Evaluating the Process Modeling Abilities of Large Language Models -- Preliminary Foundations and Results
Peter Fettke, Constantin Houy
TL;DR
The paper addresses the challenge of rigorously evaluating the process modeling abilities of large language models (LLMs) given multi-criteria quality and non-deterministic outputs. It proposes a standard evaluation scenario with plain-English domain descriptions and BPMN-ground-truth benchmarks to enable objective comparisons, while acknowledging limitations and potential relaxations. A key contribution is the explicit treatment of cost and time alongside quality, introducing Pareto-front analyses to characterize trade-offs between these dimensions. It presents preliminary results and an illustrative example showing how token usage costs influence evaluation, and discusses risks such as data leakage and generalization. The work outlines future directions, including broader modeling languages, multimodal inputs, and interactive, domain-specific evaluation pipelines to strengthen rigorous assessment of LLM-assisted process modeling.
Abstract
Large language models (LLM) have revolutionized the processing of natural language.
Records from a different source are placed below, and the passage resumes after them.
Lemma wp_exd_tsk s R W T c :
  kinv s R W T -> current_task (k_sched s) = Some c -> ~ is_idle s c ->
  wp exd_tsk_sys (fun r s' => exists p, c ∈ R p /\ r = Cont KExit /\
    imask (k_int s') = imask (k_int s) /\ (~ live s' c) /\
    kinv s' (rq_drop R p c) W T /\ scheduled s' (rq_drop R p c)) s.
Proof.
  intros Hk Hcur HI. destruct (caller_ready s R W T c Hk Hcur HI) as (p & t & Hc & Et & Hpt & Hid).
  pose proof (kinv0_cli _ _ _ _ (proj1 Hk)) as H1. unfold exd_tsk_sys.
  apply wp_bind, wp_cli, wp_bind. eapply wp_get_current; [exact Hcur|]. apply wp_seq.
  eapply (wp_leave_then _ R W T c p t (set_tskstat TTS_DMT)); [exact H1|done|exact Et|by right|done..|].
  intros s2 H2 [_ Hint _ _ Hcu Hpool] Hke. apply wp_bind. eapply wp_get_task.
  { rewrite Hpool. apply list_lookup_insert_eq. by eapply lookup_lt_Some. }
  unfold clear_taskbit. wp_steps. apply wp_write_log; [apply H2|]. intros l Hl.
  simpl tskid. rewrite Hid. replace (Z.of_nat c + 1 - 1) with (Z.of_nat c) by lia.
  destruct (rq_place _ _ _ _ _ _ H1 Hc) as (? & _ & _ & _ & _ & HL & _).
  assert (c < 32)%nat as Hc32 by (destruct HL as [HL _]; unfold MAX_TASKS, CONFIG_MAX_TASKS in HL; lia).
  assert (~ is_idle s2 c) as HI2.
  { intros Hi. destruct (to_idle _ (ki_tasks _ _ _ _ H2)) as (d & td & Hd & _ & Etd & Hn).
    unfold is_idle in *. rewrite Hi in Hd. injection Hd as <-.
    rewrite Hpool, list_lookup_insert_eq in Etd by (by eapply lookup_lt_Some).
    by injection Etd as <-. }
  pose proof (kinv0_kill s2 _ _ _ c H2 Hc32 (nowhere_drop _ _ _ _ _ _ H1 Hc) HI2) as H3.
  eapply wp_sti_scheduler; [by apply kinv0_log|by unfold masked; simpl; rewrite Hint|].
  intros s' c' d Hk' Hs' Him Hd _ _. exists p. split_and!; try done.
  intros [_ HL']%(dispatched_keeps _ _ _ _ Hd). simpl in HL'.
  rewrite clearbit_bit, Z.eqb_refl in HL' by (apply (to_bmap _ (ki_tasks _ _ _ _ H2)) || lia). done.
Qed.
Although first benchmarks of the process modeling abilities of LLM are promising, it is currently under debate to what extent an LLM can generate good process models. In this contribution, we argue that the evaluation of the process modeling abilities of LLM is far from being trivial. Hence, available evaluation results must be taken carefully. For example, even in a simple scenario, not only the quality of a model should be taken into account, but also the costs and time needed for generation. Thus, an LLM does not generate one optimal solution, but a set of Pareto-optimal variants. Moreover, there are several further challenges which have to be taken into account, e.g. conceptualization of quality, validation of results, generalizability, and data leakage. We discuss these challenges in detail and discuss future experiments to tackle these challenges scientifically.